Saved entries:

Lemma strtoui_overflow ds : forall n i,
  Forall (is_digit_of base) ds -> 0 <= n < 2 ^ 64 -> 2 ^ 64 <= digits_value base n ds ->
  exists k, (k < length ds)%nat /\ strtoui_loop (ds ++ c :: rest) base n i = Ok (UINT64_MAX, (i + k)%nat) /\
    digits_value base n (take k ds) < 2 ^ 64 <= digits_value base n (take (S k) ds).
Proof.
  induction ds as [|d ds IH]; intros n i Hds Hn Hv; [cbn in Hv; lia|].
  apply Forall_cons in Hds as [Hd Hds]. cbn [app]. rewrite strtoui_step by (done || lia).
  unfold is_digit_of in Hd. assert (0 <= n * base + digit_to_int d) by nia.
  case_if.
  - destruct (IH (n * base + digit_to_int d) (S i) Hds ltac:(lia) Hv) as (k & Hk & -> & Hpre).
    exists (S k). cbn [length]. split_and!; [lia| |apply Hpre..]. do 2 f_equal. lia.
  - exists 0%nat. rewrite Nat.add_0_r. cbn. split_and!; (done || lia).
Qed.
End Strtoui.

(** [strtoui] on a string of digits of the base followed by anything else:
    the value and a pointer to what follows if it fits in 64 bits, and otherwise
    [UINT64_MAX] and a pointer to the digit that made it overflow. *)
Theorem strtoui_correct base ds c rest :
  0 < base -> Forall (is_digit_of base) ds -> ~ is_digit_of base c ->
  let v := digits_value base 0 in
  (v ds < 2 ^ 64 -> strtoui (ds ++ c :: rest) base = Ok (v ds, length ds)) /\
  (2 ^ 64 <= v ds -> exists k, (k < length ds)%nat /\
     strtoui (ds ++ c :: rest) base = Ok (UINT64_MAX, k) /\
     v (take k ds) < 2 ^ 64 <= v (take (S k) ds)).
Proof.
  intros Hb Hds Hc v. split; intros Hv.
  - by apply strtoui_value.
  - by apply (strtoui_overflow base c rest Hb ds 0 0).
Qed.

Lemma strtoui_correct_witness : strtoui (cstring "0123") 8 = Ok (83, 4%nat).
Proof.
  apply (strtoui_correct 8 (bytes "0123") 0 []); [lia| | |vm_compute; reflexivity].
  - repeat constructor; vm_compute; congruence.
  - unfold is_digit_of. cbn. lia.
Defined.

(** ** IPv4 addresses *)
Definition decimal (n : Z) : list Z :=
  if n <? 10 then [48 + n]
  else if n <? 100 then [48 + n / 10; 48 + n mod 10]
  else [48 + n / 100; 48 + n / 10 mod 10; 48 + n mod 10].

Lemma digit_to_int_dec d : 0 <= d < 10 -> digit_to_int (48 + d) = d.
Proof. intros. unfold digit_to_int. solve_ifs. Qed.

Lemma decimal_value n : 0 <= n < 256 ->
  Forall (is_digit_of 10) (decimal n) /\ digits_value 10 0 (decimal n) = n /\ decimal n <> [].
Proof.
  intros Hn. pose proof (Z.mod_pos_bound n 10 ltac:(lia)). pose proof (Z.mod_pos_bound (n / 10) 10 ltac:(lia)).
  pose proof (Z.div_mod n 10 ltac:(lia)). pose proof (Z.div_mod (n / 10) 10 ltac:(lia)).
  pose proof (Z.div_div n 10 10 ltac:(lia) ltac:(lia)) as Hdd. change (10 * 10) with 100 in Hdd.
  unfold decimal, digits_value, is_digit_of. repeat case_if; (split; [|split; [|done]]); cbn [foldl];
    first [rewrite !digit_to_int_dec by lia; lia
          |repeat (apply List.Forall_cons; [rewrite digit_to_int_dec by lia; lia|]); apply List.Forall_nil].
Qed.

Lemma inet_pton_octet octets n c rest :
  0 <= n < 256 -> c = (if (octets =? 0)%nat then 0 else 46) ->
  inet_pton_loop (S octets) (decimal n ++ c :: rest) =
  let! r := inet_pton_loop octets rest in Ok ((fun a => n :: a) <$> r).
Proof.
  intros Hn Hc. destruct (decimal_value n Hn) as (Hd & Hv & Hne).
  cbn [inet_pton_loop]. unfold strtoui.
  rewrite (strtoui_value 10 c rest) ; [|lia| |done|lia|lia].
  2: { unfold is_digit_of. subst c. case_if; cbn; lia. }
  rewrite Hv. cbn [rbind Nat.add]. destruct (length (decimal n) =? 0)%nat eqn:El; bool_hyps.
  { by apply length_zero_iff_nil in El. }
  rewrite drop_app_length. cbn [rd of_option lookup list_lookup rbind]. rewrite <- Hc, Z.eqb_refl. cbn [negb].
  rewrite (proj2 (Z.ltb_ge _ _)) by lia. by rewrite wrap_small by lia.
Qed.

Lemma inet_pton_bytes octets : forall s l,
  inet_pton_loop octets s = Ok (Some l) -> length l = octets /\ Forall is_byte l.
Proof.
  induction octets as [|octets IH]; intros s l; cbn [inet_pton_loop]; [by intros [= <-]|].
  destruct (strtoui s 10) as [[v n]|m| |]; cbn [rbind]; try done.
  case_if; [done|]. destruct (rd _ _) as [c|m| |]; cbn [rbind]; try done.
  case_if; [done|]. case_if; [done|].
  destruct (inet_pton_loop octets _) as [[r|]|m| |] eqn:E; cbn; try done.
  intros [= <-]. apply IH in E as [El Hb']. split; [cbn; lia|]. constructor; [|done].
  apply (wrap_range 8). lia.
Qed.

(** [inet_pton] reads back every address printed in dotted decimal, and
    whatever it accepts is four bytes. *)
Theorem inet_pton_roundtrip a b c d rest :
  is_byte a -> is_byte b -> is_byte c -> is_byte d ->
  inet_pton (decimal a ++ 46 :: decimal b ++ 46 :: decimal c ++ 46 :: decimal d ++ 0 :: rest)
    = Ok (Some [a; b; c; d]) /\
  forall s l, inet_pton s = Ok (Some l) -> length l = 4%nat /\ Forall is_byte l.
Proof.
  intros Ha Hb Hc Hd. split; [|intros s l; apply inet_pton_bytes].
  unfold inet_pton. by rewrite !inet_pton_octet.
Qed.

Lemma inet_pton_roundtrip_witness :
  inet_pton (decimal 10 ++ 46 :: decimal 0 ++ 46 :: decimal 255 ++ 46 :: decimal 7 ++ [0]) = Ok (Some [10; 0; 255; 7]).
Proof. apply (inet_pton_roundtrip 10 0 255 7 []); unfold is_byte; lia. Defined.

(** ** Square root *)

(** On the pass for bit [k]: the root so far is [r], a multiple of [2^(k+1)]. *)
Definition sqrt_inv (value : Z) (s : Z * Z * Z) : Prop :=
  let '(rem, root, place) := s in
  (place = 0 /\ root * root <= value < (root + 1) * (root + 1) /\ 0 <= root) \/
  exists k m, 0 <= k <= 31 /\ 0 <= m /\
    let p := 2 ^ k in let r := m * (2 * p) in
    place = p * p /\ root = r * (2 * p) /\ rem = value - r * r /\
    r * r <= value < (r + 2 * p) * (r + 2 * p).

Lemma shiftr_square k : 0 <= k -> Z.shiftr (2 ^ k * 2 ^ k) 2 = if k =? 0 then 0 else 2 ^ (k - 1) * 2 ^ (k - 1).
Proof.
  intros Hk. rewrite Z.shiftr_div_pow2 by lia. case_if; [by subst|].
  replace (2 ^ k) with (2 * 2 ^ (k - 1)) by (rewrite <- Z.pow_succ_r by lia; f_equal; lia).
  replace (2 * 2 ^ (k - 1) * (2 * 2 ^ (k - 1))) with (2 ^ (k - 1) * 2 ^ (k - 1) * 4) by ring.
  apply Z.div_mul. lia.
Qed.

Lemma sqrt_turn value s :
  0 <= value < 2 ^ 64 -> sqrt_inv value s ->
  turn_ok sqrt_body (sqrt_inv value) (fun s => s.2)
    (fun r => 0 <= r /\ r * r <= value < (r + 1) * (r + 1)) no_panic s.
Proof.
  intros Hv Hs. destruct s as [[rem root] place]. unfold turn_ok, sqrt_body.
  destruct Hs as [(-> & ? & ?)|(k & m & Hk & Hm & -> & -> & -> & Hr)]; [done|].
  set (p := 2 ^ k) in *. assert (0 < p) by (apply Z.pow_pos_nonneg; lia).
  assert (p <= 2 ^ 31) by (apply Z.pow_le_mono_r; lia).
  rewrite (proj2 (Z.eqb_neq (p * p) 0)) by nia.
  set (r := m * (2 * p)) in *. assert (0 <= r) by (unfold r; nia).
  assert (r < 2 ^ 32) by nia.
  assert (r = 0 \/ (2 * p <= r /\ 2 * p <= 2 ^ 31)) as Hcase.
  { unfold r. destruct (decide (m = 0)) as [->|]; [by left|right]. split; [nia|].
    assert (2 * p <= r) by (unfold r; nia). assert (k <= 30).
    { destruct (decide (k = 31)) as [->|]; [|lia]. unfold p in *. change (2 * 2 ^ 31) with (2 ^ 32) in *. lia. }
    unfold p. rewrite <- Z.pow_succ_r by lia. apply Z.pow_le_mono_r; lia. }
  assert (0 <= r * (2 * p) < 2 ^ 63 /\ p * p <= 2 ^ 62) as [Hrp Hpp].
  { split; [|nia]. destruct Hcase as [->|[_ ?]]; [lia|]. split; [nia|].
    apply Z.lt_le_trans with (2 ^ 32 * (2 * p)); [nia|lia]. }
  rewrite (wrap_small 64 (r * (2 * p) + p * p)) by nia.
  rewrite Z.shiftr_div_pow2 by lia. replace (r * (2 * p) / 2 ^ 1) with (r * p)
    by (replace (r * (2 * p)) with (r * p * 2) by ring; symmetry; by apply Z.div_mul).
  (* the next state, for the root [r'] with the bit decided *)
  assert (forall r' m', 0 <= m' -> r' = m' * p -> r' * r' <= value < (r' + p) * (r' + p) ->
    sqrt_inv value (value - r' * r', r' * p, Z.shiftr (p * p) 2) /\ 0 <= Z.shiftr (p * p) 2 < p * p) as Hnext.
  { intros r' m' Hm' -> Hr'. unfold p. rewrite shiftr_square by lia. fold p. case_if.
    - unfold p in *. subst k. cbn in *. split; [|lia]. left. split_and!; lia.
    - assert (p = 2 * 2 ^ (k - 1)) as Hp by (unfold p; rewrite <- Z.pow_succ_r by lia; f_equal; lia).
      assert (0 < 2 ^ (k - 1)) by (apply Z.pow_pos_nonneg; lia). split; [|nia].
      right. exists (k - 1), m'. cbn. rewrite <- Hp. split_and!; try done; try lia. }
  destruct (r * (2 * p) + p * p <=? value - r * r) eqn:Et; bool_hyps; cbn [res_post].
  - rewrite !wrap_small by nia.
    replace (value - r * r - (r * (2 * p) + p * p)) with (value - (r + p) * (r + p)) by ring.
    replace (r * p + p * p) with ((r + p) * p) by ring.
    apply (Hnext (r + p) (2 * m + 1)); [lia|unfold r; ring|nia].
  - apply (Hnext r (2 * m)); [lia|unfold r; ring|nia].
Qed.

---

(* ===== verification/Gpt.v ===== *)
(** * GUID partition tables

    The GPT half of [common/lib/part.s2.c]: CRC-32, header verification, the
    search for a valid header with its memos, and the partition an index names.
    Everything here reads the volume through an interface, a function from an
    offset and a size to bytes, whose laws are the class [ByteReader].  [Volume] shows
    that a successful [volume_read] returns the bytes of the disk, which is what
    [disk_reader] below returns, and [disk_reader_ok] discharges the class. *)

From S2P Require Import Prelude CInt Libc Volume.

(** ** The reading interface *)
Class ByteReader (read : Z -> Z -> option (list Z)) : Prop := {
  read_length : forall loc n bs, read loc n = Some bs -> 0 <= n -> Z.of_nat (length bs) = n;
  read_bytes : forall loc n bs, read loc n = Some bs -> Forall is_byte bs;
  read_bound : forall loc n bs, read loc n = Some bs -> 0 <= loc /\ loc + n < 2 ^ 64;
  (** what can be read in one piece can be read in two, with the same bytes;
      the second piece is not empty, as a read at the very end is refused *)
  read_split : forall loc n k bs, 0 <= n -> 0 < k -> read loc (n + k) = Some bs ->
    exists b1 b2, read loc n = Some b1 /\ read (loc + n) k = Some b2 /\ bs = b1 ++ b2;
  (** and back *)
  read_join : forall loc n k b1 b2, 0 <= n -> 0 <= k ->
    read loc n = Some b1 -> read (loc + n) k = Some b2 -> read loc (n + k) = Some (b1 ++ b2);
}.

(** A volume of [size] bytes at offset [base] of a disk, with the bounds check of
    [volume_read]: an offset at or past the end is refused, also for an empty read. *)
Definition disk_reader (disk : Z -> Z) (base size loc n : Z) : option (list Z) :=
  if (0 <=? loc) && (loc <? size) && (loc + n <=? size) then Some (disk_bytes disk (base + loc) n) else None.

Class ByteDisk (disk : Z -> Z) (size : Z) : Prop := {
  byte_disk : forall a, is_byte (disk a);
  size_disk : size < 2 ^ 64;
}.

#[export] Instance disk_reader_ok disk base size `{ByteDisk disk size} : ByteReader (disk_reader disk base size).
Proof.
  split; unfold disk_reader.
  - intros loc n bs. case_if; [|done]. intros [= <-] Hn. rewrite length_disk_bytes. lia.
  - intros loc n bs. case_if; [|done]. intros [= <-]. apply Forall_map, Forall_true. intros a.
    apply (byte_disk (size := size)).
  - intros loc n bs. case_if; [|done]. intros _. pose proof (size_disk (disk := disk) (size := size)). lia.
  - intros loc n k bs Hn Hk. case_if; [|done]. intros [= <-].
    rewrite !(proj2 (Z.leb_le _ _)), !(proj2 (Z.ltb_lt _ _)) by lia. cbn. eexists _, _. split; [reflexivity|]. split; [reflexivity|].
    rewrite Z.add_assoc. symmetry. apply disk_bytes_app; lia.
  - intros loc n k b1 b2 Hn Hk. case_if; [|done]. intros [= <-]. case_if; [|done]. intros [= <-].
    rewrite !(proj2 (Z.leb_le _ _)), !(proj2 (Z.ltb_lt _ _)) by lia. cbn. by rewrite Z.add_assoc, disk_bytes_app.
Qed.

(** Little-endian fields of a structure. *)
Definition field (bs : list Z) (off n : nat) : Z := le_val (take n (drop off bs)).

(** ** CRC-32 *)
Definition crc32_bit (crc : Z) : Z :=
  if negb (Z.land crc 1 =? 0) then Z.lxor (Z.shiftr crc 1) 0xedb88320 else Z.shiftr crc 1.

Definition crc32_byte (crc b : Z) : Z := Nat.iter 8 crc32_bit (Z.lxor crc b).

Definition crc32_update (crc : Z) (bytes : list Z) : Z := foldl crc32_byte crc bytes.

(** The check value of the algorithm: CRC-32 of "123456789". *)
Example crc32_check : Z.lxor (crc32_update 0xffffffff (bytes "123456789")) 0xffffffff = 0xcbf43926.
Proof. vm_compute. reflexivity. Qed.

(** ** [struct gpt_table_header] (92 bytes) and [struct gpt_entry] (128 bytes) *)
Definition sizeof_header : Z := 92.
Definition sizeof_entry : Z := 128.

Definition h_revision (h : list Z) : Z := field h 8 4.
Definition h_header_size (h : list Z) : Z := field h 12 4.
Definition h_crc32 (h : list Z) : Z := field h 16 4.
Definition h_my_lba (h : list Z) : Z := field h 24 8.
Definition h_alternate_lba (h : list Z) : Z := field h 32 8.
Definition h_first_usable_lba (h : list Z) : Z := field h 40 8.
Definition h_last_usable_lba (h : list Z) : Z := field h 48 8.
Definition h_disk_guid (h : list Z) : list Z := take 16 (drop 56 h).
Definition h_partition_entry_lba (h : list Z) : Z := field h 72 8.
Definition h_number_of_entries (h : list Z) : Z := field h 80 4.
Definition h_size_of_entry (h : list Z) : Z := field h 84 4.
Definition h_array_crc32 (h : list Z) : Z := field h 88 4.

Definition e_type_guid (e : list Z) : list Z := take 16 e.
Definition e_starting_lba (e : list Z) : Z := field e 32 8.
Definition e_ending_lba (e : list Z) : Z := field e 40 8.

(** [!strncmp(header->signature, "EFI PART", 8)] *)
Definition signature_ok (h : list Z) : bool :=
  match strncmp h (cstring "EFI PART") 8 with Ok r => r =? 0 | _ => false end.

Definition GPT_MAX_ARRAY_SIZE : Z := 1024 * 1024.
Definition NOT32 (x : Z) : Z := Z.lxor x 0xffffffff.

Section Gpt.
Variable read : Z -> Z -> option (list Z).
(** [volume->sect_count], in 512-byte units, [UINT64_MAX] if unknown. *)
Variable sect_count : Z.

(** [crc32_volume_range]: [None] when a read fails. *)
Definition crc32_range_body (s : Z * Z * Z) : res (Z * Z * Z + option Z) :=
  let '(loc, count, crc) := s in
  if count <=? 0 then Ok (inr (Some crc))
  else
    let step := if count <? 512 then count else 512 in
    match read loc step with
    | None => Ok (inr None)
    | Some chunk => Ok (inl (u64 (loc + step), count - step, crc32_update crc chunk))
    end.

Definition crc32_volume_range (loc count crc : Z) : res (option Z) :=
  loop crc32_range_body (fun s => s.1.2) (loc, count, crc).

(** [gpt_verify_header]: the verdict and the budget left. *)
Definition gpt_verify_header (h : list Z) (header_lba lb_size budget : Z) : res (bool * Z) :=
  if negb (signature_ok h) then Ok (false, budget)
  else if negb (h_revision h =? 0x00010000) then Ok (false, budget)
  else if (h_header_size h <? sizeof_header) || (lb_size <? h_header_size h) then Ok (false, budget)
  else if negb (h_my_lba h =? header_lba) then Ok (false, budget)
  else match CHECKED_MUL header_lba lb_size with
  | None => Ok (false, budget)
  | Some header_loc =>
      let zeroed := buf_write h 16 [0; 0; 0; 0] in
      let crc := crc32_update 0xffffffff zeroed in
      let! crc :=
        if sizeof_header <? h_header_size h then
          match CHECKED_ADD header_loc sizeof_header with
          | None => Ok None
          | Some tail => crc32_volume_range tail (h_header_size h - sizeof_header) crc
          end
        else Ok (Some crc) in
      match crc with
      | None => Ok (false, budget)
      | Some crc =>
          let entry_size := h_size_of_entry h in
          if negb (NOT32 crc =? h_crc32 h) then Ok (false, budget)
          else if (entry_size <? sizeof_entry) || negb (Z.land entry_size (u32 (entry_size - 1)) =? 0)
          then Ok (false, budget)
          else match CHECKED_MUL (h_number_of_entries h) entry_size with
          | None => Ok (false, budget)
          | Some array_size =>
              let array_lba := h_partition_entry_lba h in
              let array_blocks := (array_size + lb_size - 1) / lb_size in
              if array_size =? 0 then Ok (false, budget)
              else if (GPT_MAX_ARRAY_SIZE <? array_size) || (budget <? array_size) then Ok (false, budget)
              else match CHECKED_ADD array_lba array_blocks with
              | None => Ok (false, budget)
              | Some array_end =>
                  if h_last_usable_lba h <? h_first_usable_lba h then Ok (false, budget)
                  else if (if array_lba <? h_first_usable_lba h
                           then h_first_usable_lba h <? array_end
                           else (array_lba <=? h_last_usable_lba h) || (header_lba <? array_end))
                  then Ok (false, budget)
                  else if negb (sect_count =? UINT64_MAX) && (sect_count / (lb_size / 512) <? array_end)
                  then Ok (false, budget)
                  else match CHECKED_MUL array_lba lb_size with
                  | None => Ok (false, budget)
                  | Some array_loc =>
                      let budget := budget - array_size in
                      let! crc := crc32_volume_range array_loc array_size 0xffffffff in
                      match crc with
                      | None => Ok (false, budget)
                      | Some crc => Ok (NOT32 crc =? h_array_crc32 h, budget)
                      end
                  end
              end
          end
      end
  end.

* * *

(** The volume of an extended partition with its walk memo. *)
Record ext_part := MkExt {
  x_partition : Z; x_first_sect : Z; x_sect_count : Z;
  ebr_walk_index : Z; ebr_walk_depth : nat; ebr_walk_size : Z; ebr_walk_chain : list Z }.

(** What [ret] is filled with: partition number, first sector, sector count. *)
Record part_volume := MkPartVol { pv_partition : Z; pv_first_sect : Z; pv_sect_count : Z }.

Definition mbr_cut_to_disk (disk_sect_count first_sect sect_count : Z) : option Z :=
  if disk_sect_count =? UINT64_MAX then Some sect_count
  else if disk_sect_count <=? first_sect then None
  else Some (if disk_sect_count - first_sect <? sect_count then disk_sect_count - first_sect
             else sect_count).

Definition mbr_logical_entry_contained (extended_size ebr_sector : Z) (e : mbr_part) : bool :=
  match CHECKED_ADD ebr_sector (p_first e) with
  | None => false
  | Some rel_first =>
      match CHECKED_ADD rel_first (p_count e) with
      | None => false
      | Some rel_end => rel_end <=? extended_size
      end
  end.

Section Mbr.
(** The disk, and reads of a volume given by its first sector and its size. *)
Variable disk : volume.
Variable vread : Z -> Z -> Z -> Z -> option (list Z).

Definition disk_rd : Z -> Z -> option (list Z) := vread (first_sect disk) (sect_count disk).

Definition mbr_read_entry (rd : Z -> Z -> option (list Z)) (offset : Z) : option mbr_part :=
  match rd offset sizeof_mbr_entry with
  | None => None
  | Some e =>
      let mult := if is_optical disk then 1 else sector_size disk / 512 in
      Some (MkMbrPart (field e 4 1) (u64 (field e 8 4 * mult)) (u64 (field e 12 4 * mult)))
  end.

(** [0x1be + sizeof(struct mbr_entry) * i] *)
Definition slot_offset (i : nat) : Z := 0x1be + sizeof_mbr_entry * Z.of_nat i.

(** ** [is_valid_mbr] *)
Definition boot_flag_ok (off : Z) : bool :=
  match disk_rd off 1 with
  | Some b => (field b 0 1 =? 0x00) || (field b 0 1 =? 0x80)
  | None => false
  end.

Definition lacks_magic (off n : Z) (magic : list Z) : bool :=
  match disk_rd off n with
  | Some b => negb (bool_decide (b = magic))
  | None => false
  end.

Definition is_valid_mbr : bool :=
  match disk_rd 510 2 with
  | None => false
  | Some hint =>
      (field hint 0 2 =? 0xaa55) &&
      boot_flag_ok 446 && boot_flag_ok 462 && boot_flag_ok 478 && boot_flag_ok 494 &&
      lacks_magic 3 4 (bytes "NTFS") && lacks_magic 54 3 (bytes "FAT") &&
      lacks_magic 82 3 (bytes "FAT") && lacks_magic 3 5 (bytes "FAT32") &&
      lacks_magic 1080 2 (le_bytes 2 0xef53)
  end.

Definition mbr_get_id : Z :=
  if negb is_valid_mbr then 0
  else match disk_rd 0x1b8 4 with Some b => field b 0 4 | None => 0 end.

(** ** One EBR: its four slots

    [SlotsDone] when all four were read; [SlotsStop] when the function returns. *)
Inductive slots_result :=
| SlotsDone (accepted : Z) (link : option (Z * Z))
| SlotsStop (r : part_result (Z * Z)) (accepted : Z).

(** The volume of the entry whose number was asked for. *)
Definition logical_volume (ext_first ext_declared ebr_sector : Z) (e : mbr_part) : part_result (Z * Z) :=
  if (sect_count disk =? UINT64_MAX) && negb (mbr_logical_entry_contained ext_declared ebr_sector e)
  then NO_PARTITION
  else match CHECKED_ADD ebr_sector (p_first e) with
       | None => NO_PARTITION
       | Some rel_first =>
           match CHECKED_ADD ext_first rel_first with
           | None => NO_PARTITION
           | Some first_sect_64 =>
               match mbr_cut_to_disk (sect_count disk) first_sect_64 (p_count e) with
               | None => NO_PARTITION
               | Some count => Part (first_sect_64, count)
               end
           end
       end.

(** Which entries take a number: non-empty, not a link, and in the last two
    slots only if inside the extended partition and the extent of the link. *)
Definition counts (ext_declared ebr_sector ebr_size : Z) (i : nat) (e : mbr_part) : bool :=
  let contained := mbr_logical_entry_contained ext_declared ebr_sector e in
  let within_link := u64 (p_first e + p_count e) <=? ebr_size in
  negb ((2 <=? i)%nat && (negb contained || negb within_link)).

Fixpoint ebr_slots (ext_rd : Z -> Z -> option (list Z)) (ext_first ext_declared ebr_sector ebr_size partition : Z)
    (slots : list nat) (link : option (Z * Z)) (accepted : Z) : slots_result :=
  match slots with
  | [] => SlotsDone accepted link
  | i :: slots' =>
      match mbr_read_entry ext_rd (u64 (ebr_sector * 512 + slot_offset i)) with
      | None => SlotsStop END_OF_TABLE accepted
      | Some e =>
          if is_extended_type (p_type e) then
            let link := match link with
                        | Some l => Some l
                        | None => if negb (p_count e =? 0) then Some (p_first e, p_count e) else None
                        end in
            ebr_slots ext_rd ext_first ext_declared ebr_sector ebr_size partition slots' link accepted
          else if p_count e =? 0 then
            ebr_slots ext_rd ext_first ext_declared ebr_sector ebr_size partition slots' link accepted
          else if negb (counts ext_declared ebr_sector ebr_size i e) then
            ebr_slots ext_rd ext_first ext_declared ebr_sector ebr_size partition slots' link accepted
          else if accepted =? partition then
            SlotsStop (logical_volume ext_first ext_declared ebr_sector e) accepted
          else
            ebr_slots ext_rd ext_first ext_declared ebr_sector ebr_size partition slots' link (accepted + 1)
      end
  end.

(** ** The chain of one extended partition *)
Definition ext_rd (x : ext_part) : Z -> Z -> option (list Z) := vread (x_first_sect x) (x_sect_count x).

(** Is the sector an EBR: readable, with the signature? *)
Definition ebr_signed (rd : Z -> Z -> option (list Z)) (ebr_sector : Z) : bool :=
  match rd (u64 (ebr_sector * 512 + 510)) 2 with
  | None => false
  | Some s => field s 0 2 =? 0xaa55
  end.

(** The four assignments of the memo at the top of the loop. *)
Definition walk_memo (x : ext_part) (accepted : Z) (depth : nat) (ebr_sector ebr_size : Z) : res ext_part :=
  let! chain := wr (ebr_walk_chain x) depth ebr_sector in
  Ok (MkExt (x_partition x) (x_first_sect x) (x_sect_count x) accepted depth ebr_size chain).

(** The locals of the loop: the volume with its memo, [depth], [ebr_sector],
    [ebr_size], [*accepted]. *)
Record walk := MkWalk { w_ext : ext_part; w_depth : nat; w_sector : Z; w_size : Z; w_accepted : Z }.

**What the exercise asks**
What is asked for is an exact copy of the lines above from the one containing "Lemma inet_pton_octet octets" through the one containing "by apply length_zero_iff_nil", and only those.

**Result of this exercise**
Lemma inet_pton_octet octets n c rest :
  0 <= n < 256 -> c = (if (octets =? 0)%nat then 0 else 46) ->
  inet_pton_loop (S octets) (decimal n ++ c :: rest) =
  let! r := inet_pton_loop octets rest in Ok ((fun a => n :: a) <$> r).
Proof.
  intros Hn Hc. destruct (decimal_value n Hn) as (Hd & Hv & Hne).
  cbn [inet_pton_loop]. unfold strtoui.
  rewrite (strtoui_value 10 c rest) ; [|lia| |done|lia|lia].
  2: { unfold is_digit_of. subst c. case_if; cbn; lia. }
  rewrite Hv. cbn [rbind Nat.add]. destruct (length (decimal n) =? 0)%nat eqn:El; bool_hyps.
  { by apply length_zero_iff_nil in El. }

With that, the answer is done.